Après son apparition le magma parent migre par simple différence de densité et s'agglomère dans une première chambre, très volumineuse, située à la base de la croûte soit, sous le Tambora, entre 14 et 17 km de profondeur. Après une première stagnation durant laquelle il connait quelques transformations par cristallisation, le magma "modifié" migre vers une seconde chambre, dite superficielle, qui se trouve entre 7.5 et 2.3 km de profondeur. C'est dans ce réservoir que les conditions de l'éruption de 1815 se sont progressivement mises en place,
Pendant environ 4000 ans il a accueilli de petits afflux de magma "modifié" en provenance du réservoir profond. Entre chaque remplissage le stock de roche fondue a entamé un refroidissement et une lente cristallisation, amenant progressivement à lui conférer la composition de la trachyandésite qui fit éruption il y a 2 siècles. Pendant ces 4 millénaires des fuites plus ou moins importantes ont eu lieu et produit des éruptions, mais aucune n'a jamais pu compenser l'inexorable mise sous pression de ce réservoir superficiel sous l'effet de cette transformation.
Quel lien entre les modification du magma et une telle mise sous pression? Lorsqu'un magma cristallise les fluides (gaz dissouts) n'entrent que peu dans la composition des cristaux qui se forment. De fait un tri s'effectue: pendant qu'une partie du magma se solidifie sous forme de cristaux, la partie qui reste fondue concentre de plus en plus les gaz dissouts ce qui fait progressivement monter la pression sur les parois de la chambre.

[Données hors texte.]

(* ===== verification/Humanize.v ===== *)
(** console/internal/view/humanize.go, storagebar.go and commit.go, and the compact
    durations of model.go: the texts the console shows for numbers. *)
From Stdlib Require Import ZArith Ascii String SpecFloat.
From stdpp Require Import base gmap strings list numbers sorting.
From S2P Require Import Prelude GoStd GoNum GoTime Unstructured RepoHost.

Open Scope string_scope.
Open Scope list_scope.
Open Scope Z_scope.

(** ** Bytes *)
(** [float64(n)] for 0 <= n, as the integer it is: 53 significant bits, halves to
    even. *)
Definition f64_int (n : Z) : Z :=
  if n <? 2 ^ 53 then n
  else
    let k := Z.log2 n - 52 in
    let q := n / 2 ^ k in
    let rem := n mod 2 ^ k in
    let half := 2 ^ (k - 1) in
    (if (rem <? half) || ((rem =? half) && Z.even q) then q else q + 1) * 2 ^ k.

(** [for value >= 1024 && idx < len(units)-1 { value /= 1024; idx++ }]: dividing a
    float64 by 1024 is exact, so the value is m/div throughout. *)
(* Go: console/internal/view/humanize.go HumanizeBytes @34-40 *)
Fixpoint scale_units (units : list string) (cur : string) (m div : Z) : string * Z :=
  match units with
  | u :: us => if 1024 * div <=? m then scale_units us u m (1024 * div) else (cur, div)
  | [] => (cur, div)
  end.

(* Go: console/internal/view/humanize.go HumanizeBytes *)
Definition HumanizeBytes (n : Z) : string :=
  if n =? 0 then "0 B"
  else
    let neg := n <? 0 in
    let abs := if neg then i64 (- n) else n in
    if abs <? 1024 then (if neg then "-" else "") +:+ Itoa abs +:+ " B"
    else
      let m := f64_int abs in
      let '(u, div) := scale_units ["KiB"; "MiB"; "GiB"; "TiB"] "" m 1 in
      (if neg then "-" else "") +:+ one_decimal m div +:+ " " +:+ u.

(* Go: console/internal/view/humanize.go HumanizeDelta *)
Definition HumanizeDelta (n : Z) : string :=
  if n =? 0 then "▬ no change"
  else if 0 <? n then "▲ +" +:+ HumanizeBytes n
  else "▼ " +:+ HumanizeBytes n.

Example humanize_examples :
  map HumanizeBytes [0; 512; 1024; 1536; 1048576; -125829120; 2 ^ 50; i64_max] =
    ["0 B"; "512 B"; "1.0 KiB"; "1.5 KiB"; "1.0 MiB"; "-120.0 MiB"; "1024.0 TiB"; "8388608.0 TiB"] ∧
  map HumanizeDelta [0; 125829120; -1288490189] = ["▬ no change"; "▲ +120.0 MiB"; "▼ -1.2 GiB"] ∧
  forallb (λ n, bool_decide (f64_trunc (f64_of_Z n) = Some (f64_int n)))
    [0; 1; 2 ^ 53 - 1; 2 ^ 53 + 1; 2 ^ 53 + 3; 2 ^ 60 + 129; i64_max; 2 ^ 62 + 511] = true.
Proof. vm_compute. auto. Qed.
(** The most negative amount has no absolute value. *)
Example HumanizeBytes_min : HumanizeBytes i64_min = "--9223372036854775808 B".
Proof. vm_compute. reflexivity. Qed.

(** ** Fill bars *)
(* Go: console/internal/view/storagebar.go StorageBarNoBar @5-7 *)
Definition StorageBarNoBar : Z := -1.

(** [math.Round]: halves away from zero. *)
Definition f64_round_away (x : f64) : option Z :=
  match x with
  | S754_zero _ => Some 0
  | S754_finite s m e =>
      let n := if 0 <=? e then Z.pos m * 2 ^ e else (2 * Z.pos m + 2 ^ (- e)) / 2 ^ (1 - e) in
      Some (if s then - n else n)
  | _ => None
  end.

Section bar.
Context `{FloatLib}.
(* Go: console/internal/view/storagebar.go StorageBar *)
Definition StorageBar (usedBytes capBytes : Z) : Z * bool :=
  if capBytes <=? 0 then (StorageBarNoBar, false)
  else
    let x := f64_mul (f64_div (f64_of_Z usedBytes) (f64_of_Z capBytes)) (f64_of_Z 100) in
    let pct := match f64_round_away x with
               | Some n => if bool_decide (in_i64 n) then n else f64_to_i64_odd x
               | None => f64_to_i64_odd x
               end in
    (pct, capBytes <? usedBytes).
End bar.
Example bar_examples : let _ := some_floats in
  map (uncurry StorageBar) [(50, 200); (1, 3); (5, 1000); (201, 200); (1, 0); (-1, 200)] =
    [(25, false); (33, false); (1, false); (100, true); (-1, false); (-1, false)].
Proof. vm_compute. reflexivity. Qed.

(** ** Durations *)
Definition TrimSuffix (s suffix : string) : string :=
  if HasSuffix s suffix then take (String.length s - String.length suffix) s else s.

(* Go: console/internal/view/model.go compactDuration *)
Definition compactDuration (d : Z) : string :=
  let out := duration_string (round_second d) in
  let out := if HasSuffix out "m0s" then TrimSuffix out "0s" else out in
  if HasSuffix out "h0m" then TrimSuffix out "0m" else out.

Example compact_examples :
  map compactDuration [400 * Millisecond; 48 * Second; 2 * Minute; 150 * Second; Hour; Hour + 5 * Second; 90 * Minute] =
    ["0s"; "48s"; "2m"; "2m30s"; "1h"; "1h0m5s"; "1h30m"].
Proof. vm_compute. reflexivity. Qed.

(** ** commit.go *)
(* Go: console/internal/view/commit.go ShortSHA *)
Definition ShortSHA (sha : string) : string :=
  if (7 <? String.length sha)%nat then take 7 sha else sha.

(* Go: console/internal/view/commit.go CommitURL *)
Definition CommitURL (repo sha : string) : string :=
  if String.eqb sha "" then ""
  else
    let base :=
      if HasPrefix repo "https://" || HasPrefix repo "http://" then Some repo
      else if HasPrefix repo "git@" then
        match cut (drop 4 repo) ":" with
        | None => None
        | Some (host, path) =>
            if String.eqb host "" || String.eqb path "" then None
            else Some ("https://" +:+ host +:+ "/" +:+ path)
        end
      else None in
    match base with
    | None => ""
    | Some base =>
        let base := TrimSuffix (TrimSuffix base "/") ".git" in
        if one_of base " " || one_of base (chr 9) then "" else base +:+ "/commit/" +:+ sha
    end.

Example commit_examples :
  map (λ r, CommitURL r "cafe") ["https://github.com/o/r.git"; "git@github.com:o/r.git"; "ssh://git@h/o/r"; "git@host"; "https://h/a b"; ""] =
    ["https://github.com/o/r/commit/cafe"; "https://github.com/o/r/commit/cafe"; ""; ""; ""; ""] ∧
  ShortSHA "cafebabe1234" = "cafebab".
Proof. vm_compute. auto. Qed.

Et cela amène à une conclusion qui, pour moi, est fascinante: l'histoire de la catastrophe de Tambora commence en réalité avant l'invention de l'écriture, dans ce qui est alors la préhistoire!
Après avoir dressé ce tableau un peu technique pour décrire les causes géologiques de cette éruption, regardons d'un peu plus près ses différentes étapes.
Avant l'éruption
La reprise d'activité sur le volcan ne s'est pas faite brutalement, sans prévenir (d'ailleurs ça n'arrive jamais). Il a commencé à s'agiter visiblement dès 1812, année pendant laquelle une petite activité explosive a été observée au sommet de l'édifice. Il faut noter qu'à cette époque le volcan n'a absolument pas la morphologie qu'il possède actuellement, et qui provient directement de l'éruption de 1815. Avant cette année critique la forme de l'édifice était plus "classique" avec des pentes douces à la base s'accentuant pour former un cône. Son altitude pré-cataclysme a été estimée entre 4000 et 4300 m ce qui en faisait l'un des plus hauts sommets d'Indonésie à l'époque. Son altitude actuelle n'est plus que de 2850 m...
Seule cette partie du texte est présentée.